# Color help!?!



## kelli mims (Mar 21, 2014)

What color will she be?? 


Sent from Petguide.com Free App


----------



## MaggieRoseLee (Aug 17, 2001)

Wow, never seen all that grey all around the middle of a GSD puppies mid-section.


----------



## Jakesworld (Mar 4, 2014)

Cutie pie! Looks black & tan. Are the black hairs on her back and upper sides solid black ?


----------



## ApselBear (Feb 10, 2014)

MaggieRoseLee said:


> Wow, never seen all that grey all around the middle of a GSD puppies mid-section.

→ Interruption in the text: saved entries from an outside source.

Lemma truncate_exact_witness :
  (3 <= 10)%Z
  /\ Base.truncate "short" 10 = "short"
  /\ Base.truncate "a rather long text" 10 = "a rathe..."
  /\ Base.truncate (Base.truncate "a rather long text" 10) 10
     = Base.truncate "a rather long text" 10.
Proof.
  assert (Hm : (3 <= 10)%Z) by lia. split; [exact Hm |].
  destruct (truncate_exact "a rather long text" 10 Hm) as [_ [_ Hi]].
  destruct (truncate_exact "short" 10 Hm) as [Hs _].
  split; [apply Hs; cbn; lia |]. split; [reflexivity | exact Hi].
Defined.

(* ================================================================= *)
(** ** Test files, again *)

Lemma includes_context (m a s b : string) :
  includes m s = true -> includes m (a ++ s ++ b) = true.
Proof.
  intros [x [y ->]]%includes_iff. apply includes_iff.
  exists (a ++ x), (y ++ b). now rewrite !append_assoc.
Qed.

Lemma orb_mono (a b a' b' : bool) :
  (a = true -> a' = true) -> (b = true -> b' = true) ->
  a || b = true -> a' || b' = true.
Proof. destruct a, b, a', b'; intuition congruence. Qed.

(** X16. Both test-file heuristics look at the lower-cased path only
    and anywhere in it: a path recognised as a test file stays one
    with any directory put before it and any suffix after it; and
    whatever the OpenCode engine takes for a test file, [base.ts]
    does too. *)
Theorem isTestFile_anywhere (path before after : string) :
  (Base.isTestFile path = true ->
   Base.isTestFile (before ++ path ++ after) = true)
  /\ (OpenCode.isTestFile path = true ->
      OpenCode.isTestFile (before ++ path ++ after) = true)
  /\ (OpenCode.isTestFile path = true -> Base.isTestFile path = true)
  /\ Base.isTestFile (toLowerCase path) = Base.isTestFile path
  /\ OpenCode.isTestFile (toLowerCase path) = OpenCode.isTestFile path.
Proof.
  unfold Base.isTestFile, OpenCode.isTestFile.
  rewrite !toLowerCase_append, toLowerCase_idempotent.
  repeat split; try reflexivity.
  - repeat (apply orb_mono; [| apply includes_context]).
    apply includes_context.
  - repeat (apply orb_mono; [| apply includes_context]).
    apply includes_context.
  - intros ->. reflexivity.
Qed.

Lemma isTestFile_anywhere_witness :
  Base.isTestFile "__tests__" = true
  /\ Base.isTestFile ("src/" ++ "__tests__" ++ "/Foo.ts") = true
  /\ OpenCode.isTestFile ("src/" ++ "__tests__" ++ "/Foo.ts") = true.
Proof.
  destruct (isTestFile_anywhere "__tests__" "src/" "/Foo.ts")
    as [Hb [Ho _]].
  split; [reflexivity |]. split; [apply Hb | apply Ho]; reflexivity.
Defined.

(* ================================================================= *)
(** ** The timing of steps *)

Section Timing.

Variable number : Type.
Local Abbreviation ProgressSpinner := (Spinner.ProgressSpinner number).

Lemma closeLast_snoc (history : list Spinner.OperationTiming.t)
    (lastStep : Spinner.OperationTiming.t) (now : Z) :
  Spinner.closeLast (app history [lastStep]) now
  = app history
        [if Spinner.unset (Spinner.OperationTiming.endTime lastStep)
         then {| Spinner.OperationTiming.name :=
                   Spinner.OperationTiming.name lastStep;
                 Spinner.OperationTiming.startTime :=
                   Spinner.OperationTiming.startTime lastStep;
                 Spinner.OperationTiming.endTime := Some now |}
         else lastStep].
Proof.
  induction history as [|x history IH]; [reflexivity |].
  cbn [app Spinner.closeLast]. rewrite IH.
  destruct (app history [lastStep]) eqn:E; [| reflexivity].
  now destruct history.
Qed.

Lemma updateSteps_history (updates : list (string * Z)) (p : ProgressSpinner)
    (before : list Spinner.OperationTiming.t) (name : string) (start : Z) :
  Spinner.stepHistory p
  = app before [{| Spinner.OperationTiming.name := name;
                   Spinner.OperationTiming.startTime := start;
                   Spinner.OperationTiming.endTime := None |}] ->
  Spinner.stepHistory (updateSteps p updates)
  = app before (stepChain name start updates).
Proof.
  revert p before name start.
  induction updates as [|[step now] updates IH]; intros p before name start Hp.
  - exact Hp.
  - cbn [updateSteps fold_left fst snd stepChain].
    change (fold_left _ updates ?q) with (updateSteps q updates).
    rewrite (IH _ (app before
                     [{| Spinner.OperationTiming.name := name;
                         Spinner.OperationTiming.startTime := start;
                         Spinner.OperationTiming.endTime := Some now |}])
                step now).
    + now rewrite <- app_assoc.
    + cbn [Spinner.updateStep Spinner.stepHistory]. rewrite Hp, closeLast_snoc.
      reflexivity.
Qed.

Lemma stepChain_total (updates : list (string * Z)) (name : string)
    (start now : Z) :
  Forall (fun u => snd u <> 0%Z) updates ->
  totalMs (map (fun step =>
                  (Spinner.OperationTiming.name step,
                   (Spinner.endOr (Spinner.OperationTiming.endTime step) now
                    - Spinner.OperationTiming.startTime step)%Z))
               (stepChain name start updates))
  = (now - start)%Z.
Proof.
  intros Hu. revert name start.
  induction Hu as [|[step t] updates Ht _ IH]; intros name start.
  - cbn. lia.
  - cbn [stepChain map totalMs fold_right snd Spinner.endOr
         Spinner.OperationTiming.endTime Spinner.OperationTiming.startTime].
    fold (totalMs (map (fun step0 =>
                  (Spinner.OperationTiming.name step0,
                   (Spinner.endOr (Spinner.OperationTiming.endTime step0) now
                    - Spinner.OperationTiming.startTime step0)%Z))
               (stepChain step t updates))).
    rewrite IH. cbn [snd] in Ht. apply Z.eqb_neq in Ht. rewrite Ht. lia.
Qed.

Lemma updateSteps_startTime (updates : list (string * Z)) (p : ProgressSpinner) :
  Spinner.startTime (updateSteps p updates) = Spinner.startTime p.
Proof.
  revert p. induction updates as [|u updates IH]; intros p; [reflexivity |].
  cbn [updateSteps fold_left].
  change (fold_left _ updates ?q) with (updateSteps q updates).
  now rewrite IH.
Qed.

Lemma stepChain_names (updates : list (string * Z)) (name : string)
    (start : Z) :
  map Spinner.OperationTiming.name (stepChain name start updates)
  = name :: map fst updates.
Proof.
  revert name start. induction updates as [|[step t] updates IH];
    intros name start; [reflexivity |].
  cbn [stepChain map fst]. now rewrite IH.
Qed.

End Timing.

(** X17. After any run of [updateStep] calls on a new spinner, the
    history holds the initial step Thinking and then one entry per
    call, in order, each closed at the clock reading at which the next
    one started and the last one open.  When no call was made at clock
    reading zero, the durations that [getStepTimings] reports add up
    to the time since the constructor took the start of the first
    step: the breakdown accounts for the whole elapsed time, without
    gap or overlap. *)
Theorem step_timings_account_for_time (number : Type) (task : string)
    (settings : option (list string)) (now1 now2 : Z)
    (updates : list (string * Z)) (now : Z) :
  let p := updateSteps (Spinner.create number task settings now1 now2) updates in
  Spinner.stepHistory p = stepChain "Thinking" now2 updates
  /\ map fst (Spinner.getStepTimings number p now)
     = "Thinking" :: map fst updates
  /\ (Forall (fun u => snd u <> 0%Z) updates ->
      totalMs (Spinner.getStepTimings number p now) = (now - now2)%Z
      /\ totalMs (Spinner.getStepTimings number p now)
         = (Spinner.getElapsedMs number p now - (now2 - now1))%Z).
Proof.
  intros p.
  assert (Hh : Spinner.stepHistory p = stepChain "Thinking" now2 updates)
    by (apply (updateSteps_history number updates _ [] "Thinking" now2);
        reflexivity).
  assert (Hs : Spinner.startTime p = now1)
    by (unfold p; now rewrite updateSteps_startTime).
  split; [exact Hh |]. unfold Spinner.getStepTimings. rewrite Hh. split.
  - rewrite map_map. cbn [fst]. apply stepChain_names.
  - intros Hu. rewrite (stepChain_total updates "Thinking" now2 now Hu).
    split; [reflexivity |]. unfold Spinner.getElapsedMs. rewrite Hs. lia.
Qed.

Isn't it just a lighting issue?


----------



## kelli mims (Mar 21, 2014)

It's a really light tan not grey


----------



## kelli mims (Mar 21, 2014)

Wait yes it is grey.. We just got her last night so I was not sure


----------



## kelli mims (Mar 21, 2014)




----------



## kelli mims (Mar 21, 2014)




----------



## kelli mims (Mar 21, 2014)

MaggieRoseLee said:


> Wow, never seen all that grey all around the middle of a GSD puppies mid-section.



It's like white mixed a little with the tan


----------



## kelli mims (Mar 21, 2014)

Jakesworld said:


> Cutie pie! Looks black & tan. Are the black hairs on her back and upper sides solid black ?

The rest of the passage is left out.